## Task brief
Write the line that contains "true => peeks" and each one after it, word for word, ending with the final line of the data.
Start of Input
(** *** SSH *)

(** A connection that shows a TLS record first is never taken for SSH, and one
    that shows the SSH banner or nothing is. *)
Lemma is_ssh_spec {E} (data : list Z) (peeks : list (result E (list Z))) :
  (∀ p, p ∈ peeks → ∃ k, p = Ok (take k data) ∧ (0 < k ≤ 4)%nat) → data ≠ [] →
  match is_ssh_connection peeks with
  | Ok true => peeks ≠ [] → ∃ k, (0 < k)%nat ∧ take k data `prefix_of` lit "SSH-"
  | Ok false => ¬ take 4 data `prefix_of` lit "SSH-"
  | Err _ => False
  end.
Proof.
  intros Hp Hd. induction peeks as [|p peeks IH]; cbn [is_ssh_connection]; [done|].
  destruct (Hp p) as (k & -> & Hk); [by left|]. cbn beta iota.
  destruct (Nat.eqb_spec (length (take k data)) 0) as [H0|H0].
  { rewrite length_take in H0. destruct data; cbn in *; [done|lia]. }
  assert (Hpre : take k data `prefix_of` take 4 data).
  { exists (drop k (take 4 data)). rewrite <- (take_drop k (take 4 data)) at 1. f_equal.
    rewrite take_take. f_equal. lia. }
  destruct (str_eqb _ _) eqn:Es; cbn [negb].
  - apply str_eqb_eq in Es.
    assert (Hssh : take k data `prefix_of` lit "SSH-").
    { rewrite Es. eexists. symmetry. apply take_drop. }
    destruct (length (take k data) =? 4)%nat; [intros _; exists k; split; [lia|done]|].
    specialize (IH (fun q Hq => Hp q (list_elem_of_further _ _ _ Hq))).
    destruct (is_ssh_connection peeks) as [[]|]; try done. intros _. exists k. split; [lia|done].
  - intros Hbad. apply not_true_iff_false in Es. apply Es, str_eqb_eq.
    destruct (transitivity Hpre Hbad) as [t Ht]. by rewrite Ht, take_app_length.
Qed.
End of Input
## Solution
  | Ok true => peeks ≠ [] → ∃ k, (0 < k)%nat ∧ take k data `prefix_of` lit "SSH-"
  | Ok false => ¬ take 4 data `prefix_of` lit "SSH-"
  | Err _ => False
  end.
Proof.
  intros Hp Hd. induction peeks as [|p peeks IH]; cbn [is_ssh_connection]; [done|].
  destruct (Hp p) as (k & -> & Hk); [by left|]. cbn beta iota.
  destruct (Nat.eqb_spec (length (take k data)) 0) as [H0|H0].
  { rewrite length_take in H0. destruct data; cbn in *; [done|lia]. }
  assert (Hpre : take k data `prefix_of` take 4 data).
  { exists (drop k (take 4 data)). rewrite <- (take_drop k (take 4 data)) at 1. f_equal.
    rewrite take_take. f_equal. lia. }
  destruct (str_eqb _ _) eqn:Es; cbn [negb].
  - apply str_eqb_eq in Es.
    assert (Hssh : take k data `prefix_of` lit "SSH-").
    { rewrite Es. eexists. symmetry. apply take_drop. }
    destruct (length (take k data) =? 4)%nat; [intros _; exists k; split; [lia|done]|].
    specialize (IH (fun q Hq => Hp q (list_elem_of_further _ _ _ Hq))).
    destruct (is_ssh_connection peeks) as [[]|]; try done. intros _. exists k. split; [lia|done].
  - intros Hbad. apply not_true_iff_false in Es. apply Es, str_eqb_eq.
    destruct (transitivity Hpre Hbad) as [t Ht]. by rewrite Ht, take_app_length.
Qed.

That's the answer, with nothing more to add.